(Managua) Le Nicaragua a retiré lundi leurs autorisations de fonctionner à six organisations non-gouvernementales étrangères, dont Oxfam, après des sanctions américaines et européennes contre des responsables du gouvernement de Daniel Ortega.

Agence France-Presse

Les ONG américaines National Democratic Institute For International Affairs (NDI), International Republican Institute (IRI) et Helping Hands The Warren William Pagel M. B. Foundation, ainsi que les européennes Oxfam Itermon (Espagne), Oxfam Ibis (Danemark) et Diakonia (Suède) devront liquider tous leurs biens au Nicaragua sous peine de se les voir confisquer par l’État, selon une décision publiée lundi dans la Gazette officielle.

Le ministère de l’Intérieur accuse ces organisations de faire obstacle « au contrôle et à la surveillance » de leurs comptes et de l’origine et des bénéficiaires des dons qu’elles gèrent.

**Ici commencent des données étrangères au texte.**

(** The display of [MeshError::VersionMismatch]. *)
Definition version_mismatch (expected received : Z) : string :=
  String.append "sync protocol version mismatch: got "
    (String.append (pretty received) (String.append ", expected " (pretty expected))).

Definition versioned_validate (m : VersionedSyncMessage) : res string unit :=
  if negb (v_schema_version m =? SYNC_SCHEMA_VERSION)
  then Err (version_mismatch SYNC_SCHEMA_VERSION (v_schema_version m))
  else Ok tt.

Section Versioned.
Context (serialize : VersionedSyncMessage -> res string bytes)
        (deserialize : bytes -> res string VersionedSyncMessage).

Definition versioned_to_bytes (m : VersionedSyncMessage) : res DriftError bytes :=
  map_err DecompressionFailed (serialize m).

Definition versioned_from_bytes (data : bytes) : res DriftError VersionedSyncMessage :=
  let! msg := map_err DecompressionFailed (deserialize data) in
  let! _ := map_err DecompressionFailed (versioned_validate msg) in
  Ok msg.

End Versioned.

Definition sync_frame_type (m : SyncMessage) : FrameType :=
  match m with
  | SyncOffer _ _ _ _ _ => FT_SyncReq
  | SyncResponse _ _ _ => FT_SyncResp
  | SyncComplete _ => FT_SyncResp
  end.

(** ** Sessions

    Every operation returns its result and the session it leaves: a failure
    half way keeps the fields that were already assigned. *)

Section Session.
Context {BM : Build} {B : Type} {SB : StorageBackend B} {HI : HashIter bytes StoredEnvelope}.
Context (blake3 : bytes -> bytes) (hex : bytes -> string) (exp : float -> float).
Context (serialize : StoredEnvelope -> res string bytes) (deserialize : bytes -> res string StoredEnvelope).

(** [for msg_id in store.message_ids() { iblt.insert(&msg_id); }]. *)
Definition insert_ids (t : IBLT) (store : MeshStore B) : res DriftError IBLT :=
  rfold (iblt_insert blake3) t (message_ids store).

Definition initiate (now : Z) (self : SyncSession) (store : MeshStore B)
  : res DriftError SyncMessage * SyncSession :=
  if bool_decide (ss_state self <> Ready)
  then (Err (DecompressionFailed "SyncSession already initiated"), self)
  else
    let message_count := cast_u 32 (mesh_len store) in
    let iblt_capacity := Z.max (message_count * 4 + 8) 1 in
    match (let! iblt := insert_ids (iblt_new iblt_capacity) store in
           let! iblt_data := iblt_to_bytes iblt in
           Ok (iblt, iblt_data)) with
    | Ok (iblt, iblt_data) =>
        (Ok (SyncOffer iblt_data message_count (cast_u 32 (iblt_cell_count iblt))
               (generate_proof blake3 hex store) now),
         { self with ss_our_iblt := Some iblt; ss_state := AwaitingResponse })
    | Err e => (Err e, self)
    | Panic => (Panic, self)
    end.

(** [store.get(id).and_then(|env| bincode::serialize(env).ok())] over the ids. *)
Definition gather (store : MeshStore B) (ids : list MessageId) : list bytes :=
  omap (fun id => env ← mesh_get store id;
                  match serialize env with Ok v => Some v | _ => None end) ids.

Definition respond (self : SyncSession) (store : MeshStore B) (offer : SyncMessage)
  : res DriftError (SyncMessage * list StoredEnvelope) * SyncSession :=
  if bool_decide (ss_state self <> Ready)
  then (Err (DecompressionFailed "SyncSession in wrong state for respond"), self)
  else
    match offer with
    | SyncOffer iblt_data peer_msg_count _ _ _ =>
        match iblt_from_bytes iblt_data with
        | Err e => (Err e, self)
        | Panic => (Panic, self)
        | Ok peer_iblt =>
            let self := { self with ss_peer_iblt := Some peer_iblt; ss_peer_message_count := peer_msg_count } in
            match (let! our_iblt := insert_ids (iblt_with_cells (iblt_cell_count peer_iblt)) store in
                   let! diff := iblt_subtract our_iblt peer_iblt in
                   let! '(they_have_not, they_have_we_dont) := iblt_decode blake3 diff in
                   Ok (our_iblt, they_have_not, they_have_we_dont)) with
            | Err e => (Err e, self)
            | Panic => (Panic, self)
            | Ok (our_iblt, they_have_not, they_have_we_dont) =>
                let self := { self with ss_peer_missing := they_have_not; ss_our_missing := they_have_we_dont } in
                match iblt_to_bytes our_iblt with
                | Err e => (Err e, self)
                | Panic => (Panic, self)
                | Ok our_iblt_data =>
                    let self := { self with ss_our_iblt := Some our_iblt; ss_state := ProcessingResponse } in
                    (Ok (SyncResponse our_iblt_data (cast_u 32 (mesh_len store)) (gather store they_have_not),
                         omap (mesh_get store) (ss_our_missing self)), self)
                end
            end
        end
    | _ => (Err (DecompressionFailed "Expected SyncOffer message"), self)
    end.

(** The envelopes of a response that deserialize. *)
Definition parse_envelopes (missing : list bytes) : list StoredEnvelope :=
  omap (fun b => match deserialize b with Ok e => Some e | _ => None end) missing.

Definition complete (self : SyncSession) (store : MeshStore B) (response : SyncMessage)
  : res DriftError (SyncMessage * list StoredEnvelope) * SyncSession :=
  if bool_decide (ss_state self <> AwaitingResponse)
  then (Err (DecompressionFailed "SyncSession not awaiting response"), self)
  else
    match response with
    | SyncResponse iblt_data _ missing_envelopes =>
        match (let! peer_iblt := iblt_from_bytes iblt_data in
               let! our_iblt := match ss_our_iblt self with
                                | Some t => Ok t
                                | None => Err (DecompressionFailed "No local IBLT stored")
                                end in
               let! diff := iblt_subtract our_iblt peer_iblt in
               iblt_decode blake3 diff) with
        | Err e => (Err e, self)
        | Panic => (Panic, self)
        | Ok (we_have_only, they_have_only) =>
            (Ok (SyncComplete (gather store we_have_only), parse_envelopes missing_envelopes),
             { self with ss_peer_missing := we_have_only; ss_our_missing := they_have_only;
                         ss_state := Complete })
        end
    | _ => (Err (DecompressionFailed "Expected SyncResponse message"), self)
    end.

Definition merge_envelopes (now : Z) (store : MeshStore B) (envelopes : list StoredEnvelope)
  : Z * MeshStore B :=
  foldl (fun '(count, s) e =>
      let '(is_new, s') := mesh_insert exp serialize now s e in
      (if is_new : bool then count + 1 else count, s'))
    (0, store) envelopes.

End Session.

(** ** Tables of stores *)

Section Tables.
Context {BM : Build} {B : Type}.
Context (blake3 : bytes -> bytes).
Hypothesis blake3_len : forall x, length (blake3 x) = 32%nat.

Implicit Types s : MeshStore B.

(** The ids one store has and the other lacks. *)
Definition only_in {HI : HashIter bytes StoredEnvelope} (s1 s2 : MeshStore B) : list MessageId :=
  filter (fun id => ~ is_Some (m_messages s2 !! id)) (message_ids s1).

Definition shared {HI : HashIter bytes StoredEnvelope} (s1 s2 : MeshStore B) : list MessageId :=
  filter (fun id => is_Some (m_messages s2 !! id)) (message_ids s1).

(** Ids of 16 bytes, filed under themselves, with envelopes in range. *)
Definition store_ok s : Prop :=
  mesh_wf s /\ map_Forall (fun _ e => stored_wf e) (m_messages s).

Lemma elem_of_message_ids (HI : HashIter bytes StoredEnvelope) s id :
  id ∈ message_ids s <-> is_Some (m_messages s !! id).
Proof.
  unfold message_ids. rewrite list_elem_of_fmap. split.
  - intros ([k v] & -> & Hk%elem_of_hm_iter). by exists v.
  - intros [v Hv]. exists (id, v). by rewrite elem_of_hm_iter.
Qed.

Lemma store_ids_ok (HI : HashIter bytes StoredEnvelope) s : store_ok s -> ids_ok (message_ids s).
Proof.
  intros [[Hid _] Hwf]. apply Forall_forall. intros id [e He]%elem_of_message_ids.
  rewrite <-(Hid id e He). by apply (Hwf id e He).
Qed.

Lemma zlen_message_ids (HI : HashIter bytes StoredEnvelope) s : zlen (message_ids s) = mesh_len s.
Proof. unfold message_ids, zlen, mesh_len. by rewrite length_fmap, length_hm_iter. Qed.

Lemma message_ids_split (HI : HashIter bytes StoredEnvelope) s1 s2 :
  message_ids s1 ≡ₚ shared s1 s2 ++ only_in s1 s2.
Proof.
  symmetry. unfold shared, only_in. induction (message_ids s1) as [|id l IH]; [done|].
  rewrite !filter_cons. destruct (decide (is_Some (m_messages s2 !! id))) as [Hs|Hs].
  - rewrite decide_False by tauto. cbn. by apply Permutation_skip.
  - rewrite decide_True by done. rewrite <-Permutation_middle. by apply Permutation_skip.
Qed.

Lemma shared_comm (HI1 HI2 : HashIter bytes StoredEnvelope) s1 s2 :
  @shared HI1 s1 s2 ≡ₚ @shared HI2 s2 s1.
Proof.
  apply NoDup_Permutation; [apply NoDup_filter, NoDup_hm_keys..|]. intros id.
  unfold shared. rewrite !list_elem_of_filter, !elem_of_message_ids. tauto.
Qed.

Lemma insert_ids_table (HI : HashIter bytes StoredEnvelope) n s :
  (0 < n)%nat -> store_ok s -> mesh_len s < 2 ^ 28 ->
  insert_ids blake3 (sketch n []) s = Ok (id_table blake3 n (message_ids s)).
Proof.
  intros Hn Hs Hlen. unfold insert_ids. rewrite iblt_insert_all.
  - by rewrite app_nil_r.
  - done.
  - done.
  - by apply store_ids_ok.
  - constructor.
  - rewrite zlen_message_ids. autorewrite with zlen. lia.
Qed.

Lemma with_cells_sketch n : (0 < n)%nat -> iblt_with_cells (Z.of_nat n) = sketch n [].
Proof.
  intros Hn. unfold iblt_with_cells, sketch. rewrite Z.max_l by lia. f_equal.
  rewrite Nat2Z.id. symmetry. apply (replicate_as_fmap_seq cell_new).
Qed.

(** No count of the table of a store exceeds a byte. *)
Definition counts_fit {HI : HashIter bytes StoredEnvelope} (n : nat) s : Prop :=
  Forall (fun c => c_count c <= 255) (t_cells (id_table blake3 n (message_ids s))).

Lemma cell_of_pos_count i (T : list touch) :
  Forall (fun t => t.2.1 = 1) T -> 0 <= c_count (cell_of i T).
Proof.
  intros HT. rewrite (cell_count_hits i T 1); [pose proof (zlen_nonneg (hits i T)); lia|].
  intros t Ht _. by eapply Forall_forall in HT.
Qed.

Lemma id_table_pos n A i : 0 <= c_count (cell_of i (touches_of blake3 n (pair 1 <$> A))).
Proof.
  apply cell_of_pos_count. apply Forall_forall. intros t [Ht _]%elem_of_touches_of.
  by apply list_elem_of_fmap in Ht as (k & -> & _).
Qed.

Lemma key_check_range k : length k = 16%nat -> in_u 32 (key_check_of k).
Proof.
  intros Hk. unfold key_check_of. pose proof (le_combine_bound (take 4 k)) as Hb.
  rewrite length_take, Hk in Hb. done.
Qed.
Definition process_incoming_from (now_ms : Z) (self : RelayEngine B R) (envelope_data : bytes)
    (sender_peer_id : option string) : res DriftError RelayDecision * RelayEngine B R :=
  match envelope_from_bytes lz4_decompress envelope_data with
  | Err err => (Err err, self)
  | Panic => (Panic, self)
  | Ok e =>
      let id := e_message_id e in
      if is_spam (sender_score self sender_peer_id) then (Ok (Dropped id RateLimited), self)
      else if envelope_is_expired (now_ms / 1000) e then (Ok (Dropped id Expired), self)
      else if mesh_contains (re_store self) id then (Ok (Duplicate id), self)
      else if bool_decide (e_recipient_hint e = re_local_hint self) then
        if bool_decide (e_envelope_type e = ET_OnionMessage) || negb (is_cover e)
        then (Ok (DeliverLocal id), self)
        else (Ok (Dropped id Expired), self)
      else if bool_decide (re_state self = Dormant) then (Ok (Dropped id NetworkDormant), self)
      else if rc_max_hop_count (re_config self) <=? e_hop_count e then (Ok (Dropped id MaxHopsExceeded), self)
      else if e_priority e <? rc_min_relay_priority (re_config self) then (Ok (Dropped id LowPriority), self)
      else if is_cover e then store_and_relay now_ms self envelope_data e
      else
        match check_rate_limit now_ms self with
        | Err err => (Err err, self)
        | Panic => (Panic, self)
        | Ok self =>
            if (0 <? rc_max_relay_per_hour (re_config self)) &&
               (rc_max_relay_per_hour (re_config self) <=? re_relay_count_this_hour self)
            then (Ok (Dropped id RateLimited), self)
            else store_and_relay now_ms self envelope_data e
        end
  end.

Definition process_incoming (now_ms : Z) (self : RelayEngine B R) (envelope_data : bytes)
  : res DriftError RelayDecision * RelayEngine B R :=
  process_incoming_from now_ms self envelope_data None.

Definition prepare_outgoing (self : RelayEngine B R) (envelope : DriftEnvelope) : res RelayError bytes :=
  if bool_decide (re_state self = Dormant) then Err RE_NetworkDormant
  else map_err RE_SerializationFailed (envelope_to_bytes lz4_compress envelope).

Definition messages_for_sync (now : Z) (self : RelayEngine B R) (max_count : Z) : list StoredEnvelope :=
  take (Z.to_nat max_count) (by_priority exp now (re_store self)).

Definition maintenance (now : Z) (self : RelayEngine B R) : MaintenanceReport * RelayEngine B R :=
  let '(expired_removed, store) := mesh_remove_expired now (re_store self) in
  (mkReport expired_removed (mesh_len store) 0, with_store self store).

End Relay.

(** ** What relaying does *)

Section RelayFacts.
Context {BM : Build} {B R : Type} {SB : StorageBackend B} {RM : ReputationManager R}.
Context {HI : HashIter bytes StoredEnvelope}.
Context (lz4_compress : bytes -> bytes) (lz4_decompress : bytes -> res string bytes).
Context (blake3 : bytes -> bytes) (exp : float -> float).
Context (serialize : StoredEnvelope -> res string bytes).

Présentes depuis plusieurs années au Nicaragua, ces ONG mènent des programmes de santé, d’éducation, d’agriculture, de lutte contre la pauvreté, de défense des droits humains et de protection de l’environnement.  

Cette mesure intervient alors que les États-Unis et l’Union européenne font monter la pression sur le gouvernement nicaraguayen, notamment en gelant les visas de proches du président Ortega, pour protester contre la répression qu’il mène contre ses opposants depuis les manifestations antigouvernementales en 2018.

Daniel Ortega, 75 ans, brigue un quatrième mandat consécutif à la présidentielle du 7 novembre. Il est accusé de chercher à se débarrasser de tous ses rivaux à l’approche du scrutin, une trentaine de figures de l’opposition, dont sept candidats potentiels à la présidentielle, ayant été arrêtés depuis juin.